# Dro for a Surface Grinder



## skipd1 (Mar 4, 2014)

I have a nice used Harig Super 6x12 surface grinder and I would like to find an affordable DRO solution for the Z axis (rise and lower of wheel). The problem is that a single axis DRO accurate to 0.0001" is expensive and difficult to locate. 
Any Ideas?? 
Thanks

Skipd1


----------



## Senna (Mar 4, 2014)

Yep, a used Heidenhain VRZ181 and a LS series scale meets your requirements perfectly.
The VRZ181 reads to .00005 and is accurate to .0001.


----------



## xalky (Mar 4, 2014)

I have an AcuRite on my surface grinder. It already had the accurate scales on it when I bought it. I just had to  buy the display for it. Theres a scale on the z and the y axis. You need the 2um scales for it and a display that'll read down to .0001".

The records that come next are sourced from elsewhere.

(** ** Switching *)

(** vCPU [k] is recorded in, and runs on, view [j]. *)
Definition on_view d (k j : nat) : Prop :=
  forall v, vcpus d !! k = Some v ->
    p2midx v = Z.of_nat j /\ view_eptp d j (EPT_POINTER v).

(** The domain after a switch of some vCPUs. *)
Record switched d d' : Prop := {
  sw_inv : altp2m_inv d';
  sw_eptp : altp2m_eptp d' = altp2m_eptp d;
  sw_active : altp2m_active d' = altp2m_active d;
  sw_len : length (vcpus d') = length (vcpus d);
  sw_calm : forall k, out_of_guest d k -> out_of_guest d' k
}.

Lemma switched_refl d : altp2m_inv d -> switched d d.
Proof. by split. Qed.

Lemma switched_trans d d' d'' : switched d d' -> switched d' d'' -> switched d d''.
Proof. intros [] []. split; [done|congruence..|auto]. Qed.

Lemma settles_switched d d' : settles d d' -> switched d d'.
Proof. intros St. split; try apply St. intros k. by apply (out_stable plat). Qed.

Definition switch_one (k : nat) (idx : Z) : M D unit :=
  bind (vcpu_get k) (fun v =>
    when (negb (idx =? p2midx v))
      (bind (move_vcpu k idx) (fun _ => altp2m_vcpu_update_p2m plat k))).

Lemma wp_switch_one d k v j Q :
  altp2m_inv d -> altp2m_active d = true -> vcpus d !! k = Some v ->
  out_of_guest d k -> live d j ->
  (forall d', switched d d' -> on_view d' k j ->
     (forall n, n <> k -> vcpus d' !! n = vcpus d !! n) -> Q tt d') ->
  wp (switch_one k (Z.of_nat j)) Q d.
Proof.
  intros I Hact Hv Out L HQ.
  destruct (inv_active _ _ I Hact _ _ Hv) as [(i & Ei & Li) Ah As Ag].
  pose proof (inv_common_of _ _ _ _ I Hv) as [Cve Cvm].
  apply wp_bind. eapply wp_vcpu_get; [done|]. apply wp_when; intros E; zbool.
  - apply wp_bind. eapply (wp_move_vcpu plat d k v i j); [apply I | done.. | apply Li | apply L |].
    intros d1 v1 E1 V1. apply wp_update_p2m.
    assert (L1 : vcpus d1 !! k = Some v1).
    { rewrite V1. apply list_lookup_insert_eq. by eapply lookup_lt_Some. }
    eapply (wp_update_eptp_active plat d1 k v1 j); [eapply evolves_shape; [apply I|done] | | done.. | | done |].
    { by rewrite (ev_active _ _ _ _ E1). } { by apply (evolves_live _ _ _ _ _ E1). }
    intros d2 e E2 Ve V2. rewrite V1, list_insert_insert_eq in V2.
    apply (evolves_view _ _ _ _ _ _ E1) in Ve.
    pose proof (evolves_trans _ _ _ _ _ _ E1 E2) as E12.
    assert (I2 : altp2m_inv d2).
    { eapply (inv_vcpu _ _ _ k v); [done..| |done|done| |congruence].
      - eapply evolves_ext; [|done]. intros n. cbv beta. rewrite Hact.
        transitivity (moving v v1 n); [unfold no_delta; lia | done].
      - intros _. split; [by exists j | by exists j | | done].
        intros _. simpl. by rewrite Nat2Z.id. }
    apply HQ.
    + split; [done | apply E12 | apply E12 | by rewrite V2, length_insert |].
      intros n On w. rewrite V2. intros Hw.
      apply list_lookup_insert_Some in Hw as [(-> & <- & _)|(_ & Hw)]; [|by apply On].
      simpl. by apply Out.
    + intros w. rewrite V2, list_lookup_insert_eq by (by eapply lookup_lt_Some).
      intros [= <-]. split; [done|]. by apply (evolves_view _ _ _ _ _ _ E12).
    + intros n Hn. rewrite V2. by apply list_lookup_insert_ne.
  - apply HQ; [by apply switched_refl| |done]. intros w Hw. simplify_eq.
    split; [done|]. rewrite <- (Nat2Z.id j), E. apply As. left. by apply Out.
Qed.
(* ===== verification/P2mInitProofs.v ===== *)
(** * Making and destroying a domain's p2m structures (theorems about
    P2mInit.v) *)

From S2P Require Import Prelude Monad P2m Altp2m P2mInit.

#[local] Arguments union : simpl never.
#[local] Arguments difference : simpl never.
#[local] Arguments singleton : simpl never.

Lemma drop_new (x : Z * Z) (X : gset (Z * Z)) : x ∉ X -> ({[x]} ∪ X) ∖ {[x]} = X.
Proof. set_solver. Qed.
Lemma regroup2 (a b : Z * Z) (X : gset (Z * Z)) : {[b]} ∪ ({[a]} ∪ X) = {[a]} ∪ {[b]} ∪ ∅ ∪ X.
Proof. set_solver. Qed.
Lemma regroup3 (a b c : Z * Z) (X : gset (Z * Z)) :
  {[c]} ∪ ({[b]} ∪ ({[a]} ∪ X)) = {[a]} ∪ {[b]} ∪ {[c]} ∪ X.
Proof. set_solver. Qed.

Section Proofs.
Context (ept : bool).

(** What one structure owns, and what a list of them does. *)
Definition res (id : Z) : gset (Z * Z) :=
  {[(id, STRUCT)]} ∪ {[(id, DIRTY_MASK)]} ∪ (if ept then {[(id, SYNCED_MASK)]} else ∅).
Definition all_res (ids : list Z) : gset (Z * Z) := ⋃ (res <$> ids).

(** Identities are handed out in ascending order. *)
Definition fresh_ids (s : mstate) : Prop := forall id r, (id, r) ∈ owned s -> id < next_id s.

Lemma elem_of_res x id : x ∈ res id -> x.1 = id.
Proof. unfold res. destruct ept; set_solver. Qed.

Lemma log_not_in_res id : (id, LOG_RANGES) ∉ res id.
Proof. unfold res, LOG_RANGES, STRUCT, DIRTY_MASK, SYNCED_MASK. destruct ept; set_solver. Qed.

Lemma elem_of_all_res x ids : x ∈ all_res ids <-> exists id, id ∈ ids /\ x ∈ res id.
Proof.
  unfold all_res. rewrite elem_of_union_list. split.
  - intros (X & HX & Hx). apply list_elem_of_fmap in HX as (id & -> & Hid). by exists id.
  - intros (id & Hid & Hx). exists (res id). split; [|done]. apply list_elem_of_fmap. by exists id.
Qed.

Lemma all_res_cons id ids : all_res (id :: ids) = res id ∪ all_res ids.
Proof. done. Qed.
Lemma all_res_app a b : all_res (a ++ b) = all_res a ∪ all_res b.
Proof. unfold all_res. by rewrite fmap_app, union_list_app_L. Qed.

(** The state with other outcomes, identities and resources. *)
Definition with_res (s : mstate) (o : list bool) (n : Z) (X : gset (Z * Z)) : mstate :=
  mkMs o n X (host_p2m s) (nested_p2ms s) (alt_p2ms s) (np2m_list s) (np2m_head s) (wild s).

Lemma with_res_same s : with_res s (outcomes s) (next_id s) (owned s) = s.
Proof. by destruct s. Qed.

Lemma wp_alloc id r s o n X Q :
  (forall o', Q true (with_res s o' n ({[(id, r)]} ∪ X))) ->
  (forall o', Q false (with_res s o' n X)) ->
  wp (alloc id r) Q (with_res s o n X).
Proof.
  intros Ht Hf. unfold alloc. apply wp_bind, wp_gets. apply wp_bind, wp_modify.
  destruct (default false (head (outcomes (with_res s o n X)))); [exact (Ht _)|exact (Hf _)].
Qed.

Lemma wp_release id r s o n X Q :
  (id, r) ∈ X -> Q tt (with_res s o n (X ∖ {[(id, r)]})) -> wp (release id r) Q (with_res s o n X).
Proof.
  intros Hin HQ. unfold release. apply wp_modify.
  change (owned (with_res s o n X)) with X. rewrite bool_decide_true by done.
  change (wild (with_res s o n X)) with (wild s). simpl negb. rewrite orb_false_r. exact HQ.
Qed.
Lemma wp_init_domain (v : S_) w rd (Q : Z -> S_ -> Prop) :
  (forall rc wd es, rc = 0 \/ rc < 0 -> same_flags (evs v) es -> Q rc (prepared v wd es)) ->
  wp (vm_event_init_domain w rd) Q v.
Proof.
  intros HQ. unfold vm_event_init_domain. apply wp_bind, wp_gets. apply wp_bind.
  assert (Hrest : forall wd, wp (bind (gets (fun s : S_ => s)) (fun s0 =>
    if bool_decide (event_write_data s0 = None) then ret (- ENOMEM)
    else alloc_read_data (seq 0 (length (evs s0))) rd)) Q (v <| event_write_data := wd |>)).
  { intros wd. apply wp_bind, wp_gets. case_bool_decide.
    - apply wp_ret. specialize (HQ (- ENOMEM) wd (evs v) (or_intror eq_refl)). destruct v. by apply HQ.
    - apply wp_alloc_read_data; cbn.
      + intros k Hk. apply elem_of_seq in Hk. lia.
      + intros rc es Hrc Hs. by apply (HQ rc wd es). }
  apply wp_when; intros _; [apply wp_modify, Hrest|].
  specialize (Hrest (event_write_data v)). by destruct v.
Qed.

Lemma core_enabled s wd es p port (hp : sring) :
  inv s -> ring_page (ved (vs s)) = None -> clear_page p -> same_flags (evs (vs s)) es ->
  core (mkSys ((prepared (vs s) wd es)
    <| open_ports ::= union {[port]} |>
    <| ved ::= fun r => (FRONT_RING_INIT hp PAGE_SIZE
         ((r <| ring_page := Some p |> <| blocked := 0 |>) <| xen_port := port |>))
         <| pause_flag := F |> <| wq := [] |> |>) (pcs s) (fholds s) 0) p.
Proof.
  intros I Hp (Hl & Hr & Ha) (L & Hc). destruct (i_off s I Hp) as (H0 & Hh & Hf).
  pose proof (i_target s I) as It. pose proof (i_foreign s I) as If.
  split; cbn; try done; try lia.
  - rewrite L. exact (i_len s I).
  - constructor.
  - intros k Hk. by apply elem_of_nil in Hk.
  - unfold avail, outstanding. cbn. rewrite u32_sub_self. lia.
  - unfold blocked_ok. cbn. rewrite Hc, H0, L.
    split; [done|]. exact (conj (i_max s I) (i_last s I)).
  - split; try done; unfold outstanding; cbn; rewrite ?Ha, ?u32_sub_self; done.
Qed.

Lemma inv_enable s env :
  inv s -> wq (ved (vs s)) = [] ->
  match helper_page env with inl rc => rc < 0 | inr p => clear_page p end ->
  wp (vm_event_enable env F) (fun res v' =>
    inv (mkSys v' (pcs s) (fholds s) (if res.1 =? 0 then 0 else hcons s))) (vs s).
Proof.
  intros I Hq Hpg. assert (I0 : inv (mkSys (vs s) (pcs s) (fholds s) (hcons s))) by (by destruct s).
  unfold vm_event_enable. apply wp_bind, wp_gets.
  case_bool_decide as Hp; [apply wp_ret; exact I0|].
  assert (Hn : ring_page (ved (vs s)) = None) by (by destruct (ring_page (ved (vs s))); [destruct Hp|]).
  destruct (i_off s I Hn) as (H0 & Hh & Hf).
  assert (Hfail : forall rc wd es b, rc < 0 -> same_flags (evs (vs s)) es ->
    inv (mkSys ((prepared (vs s) wd es) <| ved ::= fun r => r <| blocked := b |> <| ring_page := None |> |>)
      (pcs s) (fholds s) (if rc =? 0 then 0 else hcons s))).
  { intros rc wd es b Hrc (L & Hc). replace (rc =? 0) with false by (symmetry; apply Z.eqb_neq; lia).
    apply inv_off; try done; cbn; [by rewrite Hc|]. by intros r ->. }
  case_if Eg; [apply wp_ret; exact I0|].
  apply wp_bind, wp_init_domain. intros rc wd es Hrc Hs.
  assert (Hsame : forall v' : S_, v' = prepared (vs s) wd es ->
    v' <| ved ::= fun r => r <| ring_page := None |> |> =
    (prepared (vs s) wd es) <| ved ::= fun r => r <| blocked := blocked (ved (vs s)) |> <| ring_page := None |> |>).
  { intros v' ->. by destruct (vs s) as [? ? ? [] ? ? ? ?]. }
  case_if Erc; zbool; [apply wp_bind, wp_modify, wp_ret; rewrite (Hsame _ eq_refl); by apply Hfail|].
  destruct (helper_page env) as [e|p].
  { apply wp_bind, wp_modify, wp_ret. rewrite (Hsame _ eq_refl). by apply Hfail. }
  apply wp_bind, wp_modify. case_if Ep; zbool.
  { apply wp_bind, wp_modify, wp_ret. apply (Hfail (new_port env) wd es 0 Ep Hs). }
  apply wp_bind, wp_modify, wp_bind, wp_modify, wp_bind, wp_modify, wp_ret.
  apply (core_inv _ p); [exact (core_enabled s wd es p (new_port env) p I Hn Hpg Hs)|].
  split; [left; by left|]. intros k _ Hk. by apply elem_of_nil in Hk.
Qed.

(** ** Every step keeps the invariant and none is fatal *)

Lemma ring_step_inv s o : inv s -> step s o -> exists s', o = Some s' /\ inv s'.
Proof.
  intros I Hs. destruct Hs as [k Hk|k Hk|k Hk|k Hk|k p Hk Hp|k req Hk|k Hk| |req Hf|Hf
    |p Hp Hne|p rsp Hp Hne|Hp|Hh Hf|env Hq He].
  - apply run_inv, (inv_grab s k Run); try done; [|by left].
    intros Hin. by apply (not_queued s k Run) in Hin.
  - apply run_inv, (inv_grab s k Run); try done; [|by left].
    intros Hin. by apply (not_queued s k Run) in Hin.
  - by apply run_inv, inv_prepare.
  - apply run_inv, (inv_grab s k Prep); try done. by right.
  - by apply run_inv, inv_finish.
  - apply run_inv. pose proof (reserved_on (Some k) s I Hk) as Hon.
    destruct (when_on s I Hon) as (p & Hp & _). by apply (wp_put (Some k) s p).
  - apply run_inv, (inv_cancel (Some k) s); try done. by apply (reserved_on (Some k)).
  - by apply run_inv, inv_foreign_claim.
  - apply run_inv. pose proof (reserved_on None s I Hf) as Hon.
    destruct (when_on s I Hon) as (p & Hp & _). by apply (wp_put None s p).
  - apply run_inv, (inv_cancel None s); try done. by apply (reserved_on None).
  - eexists. split; [done|]. by eapply inv_read.
  - eexists. split; [done|]. by eapply inv_answer.
  - apply run_inv. destruct (when_on s I Hp) as (p & Hpg & _).
    apply (wp_get_response s p); [done..| |]; [intros _; by destruct s|by intros].
  - by apply run_inv, inv_disable.
  - by apply run_inv, inv_enable.
Qed.

Lemma fresh_inv s : fresh_sys s -> inv s.
Proof.
  intros [Hl Hm Hr (n & Hv) Hf Hh].
  assert (H0 : holders (pcs s) = 0%nat).
  { destruct (holders (pcs s)) eqn:E; [done|]. destruct (holders_pos (pcs s)) as (k & p & Hk & Hp); [lia|].
    by rewrite (Hr k p Hk) in Hp. }
  split; rewrite ?Hv; cbn; try done; try lia.
  - constructor.
  - intros k Hk. by apply elem_of_nil in Hk.
  - intros _. split_and!; [|done..]. apply count_zero. intros k e Hk. unfold flagged.
    rewrite (Hf k e Hk). apply Z.bits_0.
Qed.

Lemma ring_reachable_inv s0 s : fresh_sys s0 -> reachable s0 s -> inv s.
Proof.
  intros Hf Hr. induction Hr as [|s s' Hr IH Hs]; [by apply fresh_inv|].
  destruct (ring_step_inv s (Some s') IH Hs) as (s'' & E & I). by simplify_eq.
Qed.
End System.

I had contact with DROPros while inquiring about trying to adapt one of their displays to my scales. They have some kits made specifically for surface grinders. I thought the price was very reasonable. Check it out: http://www.dropros.com/DRO_PROS_Grinder_Digital_Readout.htm#DPGrinder

Marcel


----------



## Inflight (Mar 4, 2014)

Have you considered an .00005" electronic dial indicator for measuring the rise & fall on your grinder?  I've seen imports going for about $75 and at that price I'm planning on buying two to use on my grinder.



Matt


----------